1

I have a 20TB RAID5 array (LSI 9265-8i / 8 x 3TB 7200rpm drives) configured with a 1MB stripe size.

What's the optimal way to partition, and format, this partition in Linux to maximize performance for a single ~20TB share?

I'm a linux newbie, so concrete examples are appreciated.

Bart De Vos
  • 17,911
  • 6
  • 63
  • 82
Jason
  • 11
  • 1
  • 2
  • Optimal? I like to have one single partition. And you? – mailq Dec 27 '11 at 19:09
  • Yes, one single partition. – Jason Dec 27 '11 at 19:11
  • 5
    You are aware aren't you that when you have a disk failure and replace the failed disk it'll take AT LEAST 10 hours to rebuild, probably more, meanwhile your array is at risk of total loss during this time? R5 is bad, especially with lots of cheapo large slow disks. – Chopper3 Dec 27 '11 at 19:49
  • 1
    This was closed as "too localized" but just what is it about this question that makes it localized? I'm voting to reopen this question because it doesn't have even the slightest hint of localization. – John Gardeniers Dec 27 '11 at 22:18
  • Agreed -- this was very useful for me. Why is it closed? – ensnare Dec 27 '11 at 23:04
  • See: http://meta.serverfault.com/questions/2461/silly-season-should-not-mean-crazy-voting – Bart De Vos Dec 29 '11 at 09:21
  • 1
    "optimal" is subjective.
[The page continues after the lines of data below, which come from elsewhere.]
(* ===== verification/PyValue.v ===== *)
(** * Python values, dictionaries and exceptions

    The data the methods of [DB] receive and return, and the builtins they
    call on it: [str()] and [format], [isinstance(_, int)], [re.sub] with a
    one-character pattern, and the [dict] operations.  The last part is the
    interface to [kbr.type_utils.is_number], which the class imports. *)

From S2P Require Import Prelude.

(** ** Scalars *)

(** A value a caller passes as a filter or column value, or a driver
    returns in a row.  A [float] is carried as the text [str()] gives for
    it: the code never computes with one, it only formats it. *)
Inductive value : Type :=
| VNone
| VBool (b : bool)
| VInt (z : Z)
| VFloat (r : string)
| VStr (s : string).

#[export] Instance value_eq_dec : EqDecision value.
Proof. solve_decision. Defined.

(** The exceptions of the code: the four builtin ones it raises or can
    provoke, and whatever the driver raises. *)
Inductive exn : Type :=
| RuntimeError (msg : string)
| KeyError (key : string)
| AttributeError (name : string)
| TypeError (msg : string)
| IndexError (msg : string)
| DriverError (msg : string).

#[export] Instance exn_eq_dec : EqDecision exn.
Proof. solve_decision. Defined.

(** [str(v)], which is also what ["{}".format(v)] inserts. *)
Definition py_str (v : value) : string :=
  match v with
  | VNone => "None"
  | VBool true => "True"
  | VBool false => "False"
  | VInt z => pretty z
  | VFloat r => r
  | VStr s => s
  end.

(** [v is None]. *)
Definition is_None (v : value) : bool :=
  match v with
  | VNone => true
  | _ => false
  end.

(** [isinstance(v, int)]: [bool] is a subclass of [int]. *)
Definition isinstance_int (v : value) : bool :=
  match v with
  | VInt _ | VBool _ => true
  | _ => false
  end.

(** [re.sub(c, repl, s)] for a pattern that is the one literal character
    [c] and a replacement without group references. *)
Definition re_sub_char (c : ascii) (repl : string) (s : string) : string :=
  Str.flat_map (fun a => if Ascii.eqb a c then repl else String a "") s.

(** ** Character classes *)

Definition is_digit (c : ascii) : bool :=
  (48 <=? nat_of_ascii c)%nat && (nat_of_ascii c <=? 57)%nat.

Definition is_alpha (c : ascii) : bool :=
  let n := nat_of_ascii c in
  ((65 <=? n) && (n <=? 90) || (97 <=? n) && (n <=? 122))%nat.

(** The characters a number's rendering can hold: letters and digits,
    sign, point, underscore and blanks.  No quote, no backslash, no
    punctuation of SQL. *)
Definition is_sign (c : ascii) : bool := Ascii.eqb c "+" || Ascii.eqb c "-".

Definition is_point (c : ascii) : bool := Ascii.eqb c ".".

Definition raw_char (c : ascii) : bool :=
  is_digit c || is_alpha c || Ascii.is_space c || is_sign c || is_point c ||
  Ascii.eqb c "_".

(** ** Dictionaries

    A [dict] keeps its items in insertion order and holds a key once;
    [kwargs] are a [dict] too. *)
Abbreviation pydict := (list (string * value)).

Definition dict_wf (d : pydict) : Prop := NoDup d.*1.

(** [list(d.keys())] and [d.values()]. *)
Definition dict_keys (d : pydict) : list string := d.*1.
Definition dict_values (d : pydict) : list value := d.*2.

(** [d == {}]. *)
Definition dict_is_empty (d : pydict) : bool :=
  match d with
  | [] => true
  | _ => false
  end.

(** [d == []]: a [dict] never equals a [list]. *)
Definition dict_eq_empty_list (d : pydict) : bool := false.

(** [l == {}] for a list [l]: never. *)
Definition list_eq_empty_dict {A : Type} (l : list A) : bool := false.

(** [d.get(k)] as an option. *)
Fixpoint dict_lookup (k : string) (d : pydict) : option value :=
  match d with
  | [] => None
  | (k', v) :: d' => if decide (k' = k) then Some v else dict_lookup k d'
  end.

(** [d[k]]: raises [KeyError]. *)
Definition dict_getitem (k : string) (d : pydict) : res exn value :=
  match dict_lookup k d with
  | Some v => inr v
  | None => inl (KeyError k)
  end.

(** [k in d]. *)
Definition dict_contains (k : string) (d : pydict) : bool :=
  bool_decide (k ∈ dict_keys d).

(** ** The numeric-detection predicate

    [kbr.type_utils.is_number] is imported by the class and not part of its
    sources.  What the class needs of it: [None] is no number, and a string
    it takes for a number is made of the characters of a number. *)
Class NumberDetect : Type := {
  is_number : value -> bool;
  is_number_None : is_number VNone = false;
  is_number_str_raw (s : string) :
    is_number (VStr s) = true -> Str.forallb raw_char s = true
}.

(** Detection by type: the numeric types and nothing else. *)
Definition typed_is_number (v : value) : bool :=
  match v with
  | VBool _ | VInt _ | VFloat _ => true
  | VNone | VStr _ => false
  end.

(** Detection by conversion, for decimal literals: an optional sign, then
    digits with at most one point and at least one digit.  The states of
    the recogniser, in the order a literal goes through them. *)
Inductive num_state : Type :=
| NStart | NSign | NInt | NPoint | NFrac | NBad.

#[export] Instance num_state_eq_dec : EqDecision num_state.
Proof. solve_decision. Defined.

Definition num_step (st : num_state) (c : ascii) : num_state :=
  match st with
  | NStart =>
      if is_digit c then NInt else if is_sign c then NSign
      else if is_point c then NPoint else NBad
  | NSign => if is_digit c then NInt else if is_point c then NPoint else NBad
  | NInt => if is_digit c then NInt else if is_point c then NFrac else NBad
  | NPoint | NFrac => if is_digit c then NFrac else NBad
  | NBad => NBad
  end.

Fixpoint num_run (st : num_state) (s : string) : num_state :=
  match s with
  | EmptyString => st
  | String c s' => num_run (num_step st c) s'
  end.

Definition is_decimal (s : string) : bool :=
  match num_run NStart s with
  | NInt | NFrac => true
  | _ => false
  end.

Definition py_is_number (v : value) : bool :=
  match v with
  | VNone => false
  | VBool _ | VInt _ | VFloat _ => true
  | VStr s => is_decimal s
  end.

(** ** Lemmas *)

Lemma is_digit_raw (c : ascii) : is_digit c = true -> raw_char c = true.
Proof. unfold raw_char. by intros ->. Qed.

Lemma pretty_N_char_raw (n : N) : raw_char (pretty_N_char n) = true.
Proof. unfold pretty_N_char. by repeat case_match. Qed.

(** The decimal rendering of an integer is made of digits and a minus
    sign, so every predicate that holds of those holds of it. *)
Section numerals.
Context (p : ascii -> bool) (Hdigit : forall n, p (pretty_N_char n) = true).

Lemma pretty_N_go_forallb (x : N) (s : string) :
  Str.forallb p s = true -> Str.forallb p (pretty_N_go x s) = true.
Proof.
  revert s. induction (N.lt_wf_0 x) as [x _ IH]; intros s Hs.
  destruct (decide (x = 0)%N) as [->|Hx]; [by rewrite pretty_N_go_0|].
  rewrite pretty_N_go_step by lia. apply IH; [apply N.div_lt; lia|].
  simpl. by rewrite Hdigit.
Qed.

Lemma pretty_N_forallb (x : N) : Str.forallb p (pretty x) = true.
Proof.
  unfold pretty, pretty_N. case_decide; [|by apply pretty_N_go_forallb].
  simpl. by rewrite (Hdigit 0 : p "0" = true).
Qed.

Lemma pretty_Z_forallb (z : Z) : p "-" = true -> Str.forallb p (pretty z) = true.
Proof.
  intros Hm. pose proof (Hdigit 0 : p "0" = true) as H0.
  destruct z as [|q|q]; [by simpl; rewrite H0|apply pretty_N_forallb|].
  unfold pretty, pretty_Z. rewrite Str.forallb_app. simpl. rewrite Hm.
  apply pretty_N_forallb.
Qed.

End numerals.

Lemma pretty_N_go_nonempty (x : N) (s : string) :
  s <> EmptyString -> pretty_N_go x s <> EmptyString.
Proof.
  revert s. induction (N.lt_wf_0 x) as [x _ IH]; intros s Hs.
  destruct (decide (x = 0)%N) as [->|Hx]; [by rewrite pretty_N_go_0|].
  rewrite pretty_N_go_step by lia. apply IH; [apply N.div_lt; lia|done].
Qed.

Lemma pretty_N_nonempty (x : N) : pretty x <> EmptyString.
Proof.
  unfold pretty, pretty_N. case_decide; [done|].
  rewrite pretty_N_go_step by lia. by apply pretty_N_go_nonempty.
Qed.

Lemma pretty_Z_nonempty (z : Z) : pretty z <> EmptyString.
Proof. destruct z; [done|apply pretty_N_nonempty|done]. Qed.

Lemma pretty_N_raw (x : N) : Str.forallb raw_char (pretty x) = true.
Proof. apply pretty_N_forallb, pretty_N_char_raw. Qed.

Lemma pretty_Z_raw (z : Z) : Str.forallb raw_char (pretty z) = true.
Proof. by apply pretty_Z_forallb; [apply pretty_N_char_raw|]. Qed.

(** The rendering of an [int] (a [bool] included) is raw text. *)
Lemma py_str_int_raw (v : value) :
  isinstance_int v = true -> Str.forallb raw_char (py_str v) = true.
Proof. destruct v as [|[]| | |]; try done. intros _. apply pretty_Z_raw. Qed.

Lemma re_sub_char_hit (c : ascii) (repl s : string) :
  re_sub_char c repl (String c s) = repl +:+ re_sub_char c repl s.
Proof. unfold re_sub_char. simpl. by rewrite Ascii.eqb_refl. Qed.

Lemma re_sub_char_miss (c a : ascii) (repl s : string) :
  a <> c -> re_sub_char c repl (String a s) = String a (re_sub_char c repl s).
Proof.
  intros Ha%Ascii.eqb_neq. unfold re_sub_char. simpl. by rewrite Ha.
Qed.

Lemma re_sub_char_app (c : ascii) (repl s t : string) :
  re_sub_char c repl (s +:+ t) = re_sub_char c repl s +:+ re_sub_char c repl t.
Proof. apply Str.flat_map_app. Qed.

(** Substitution leaves a string without the character alone. *)
Lemma re_sub_char_absent (c : ascii) (repl s : string) :
  Str.mem c s = false -> re_sub_char c repl s = s.
Proof.
  intros Hc. apply Str.flat_map_id_on. intros a Ha.
  destruct (Ascii.eqb_spec a c) as [->|]; [congruence|done].
Qed.

Lemma dict_lookup_Some_elem (k : string) (d : pydict) (v : value) :
  dict_lookup k d = Some v -> (k, v) ∈ d.
Proof.
  induction d as [|[k' v'] d IH]; [done|]. simpl.
  case_decide; [intros [= <-]; subst; left | intros; right; auto].
Qed.

Lemma dict_lookup_None (k : string) (d : pydict) :
  dict_lookup k d = None <-> k ∉ dict_keys d.
Proof.
  unfold dict_keys. induction d as [|[k' v'] d IH]; simpl.
  - split; [intros _; apply not_elem_of_nil | done].
  - rewrite not_elem_of_cons. case_decide; [split; [done|intros [? _]; congruence]|].
    rewrite IH. split; [auto|by intros [_ ?]].
Qed.

Lemma dict_contains_lookup (k : string) (d : pydict) :
  dict_contains k d = bool_decide (is_Some (dict_lookup k d)).
Proof.
  unfold dict_contains. apply bool_decide_ext.
  rewrite <- not_eq_None_Some, dict_lookup_None.
  destruct (decide (k ∈ dict_keys d)); naive_solver.
Qed.

Lemma dict_getitem_elem (k : string) (d : pydict) (v : value) :
  dict_getitem k d = inr v -> (k, v) ∈ d.
Proof.
  unfold dict_getitem. destruct (dict_lookup k d) eqn:E; [|done].
  intros [= <-]. by apply dict_lookup_Some_elem.
Qed.

Lemma dict_wf_cons (k : string) (v : value) (d : pydict) :
  dict_wf ((k, v) :: d) <-> (k ∉ dict_keys d) /\ dict_wf d.
Proof. unfold dict_wf, dict_keys. simpl. apply NoDup_cons. Qed.

(** ** The two detectors implement the interface *)

Lemma num_run_bad (s : string) : num_run NBad s = NBad.
Proof. by induction s. Qed.

Lemma num_step_raw (st : num_state) (c : ascii) :
  num_step st c <> NBad -> raw_char c = true.
Proof.
  unfold raw_char. destruct st; simpl; repeat case_match; try done; intros _;
    repeat match goal with H : _ = true |- _ => rewrite H; clear H end;
    by rewrite ?orb_true_r.
Qed.

Lemma num_run_raw (st : num_state) (s : string) :
  num_run st s <> NBad -> Str.forallb raw_char s = true.
Proof.
  revert st. induction s as [|c s IH]; intros st; [done|]. simpl. intros H.
  destruct (decide (num_step st c = NBad)) as [E|E].
  - rewrite E, num_run_bad in H. done.
  - rewrite (num_step_raw _ _ E). by apply (IH (num_step st c)).
Qed.

Lemma is_decimal_raw (s : string) :
  is_decimal s = true -> Str.forallb raw_char s = true.
Proof.
  unfold is_decimal. intros H. apply (num_run_raw NStart).
  by destruct (num_run NStart s).
Qed.

#[export] Program Instance typed_number_detect : NumberDetect :=
  {| is_number := typed_is_number |}.
Next Obligation. reflexivity. Qed.
Next Obligation. intros s. discriminate. Qed.

Program Definition py_number_detect : NumberDetect :=
  {| is_number := py_is_number |}.
Next Obligation. reflexivity. Qed.
Next Obligation. intros s. apply is_decimal_raw. Qed.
You might format a partition differently for lots of small source file snippets vs. a library of multi-gigabyte video clips. – Rob Moir Dec 29 '11 at 10:58

2 Answers2

4

First of all, I would suggest using RAID6 instead of RAID5. With such a big volume, an URE during the rebuild is likely enough to be worried about it, which would lead to a failed rebuild and lost data.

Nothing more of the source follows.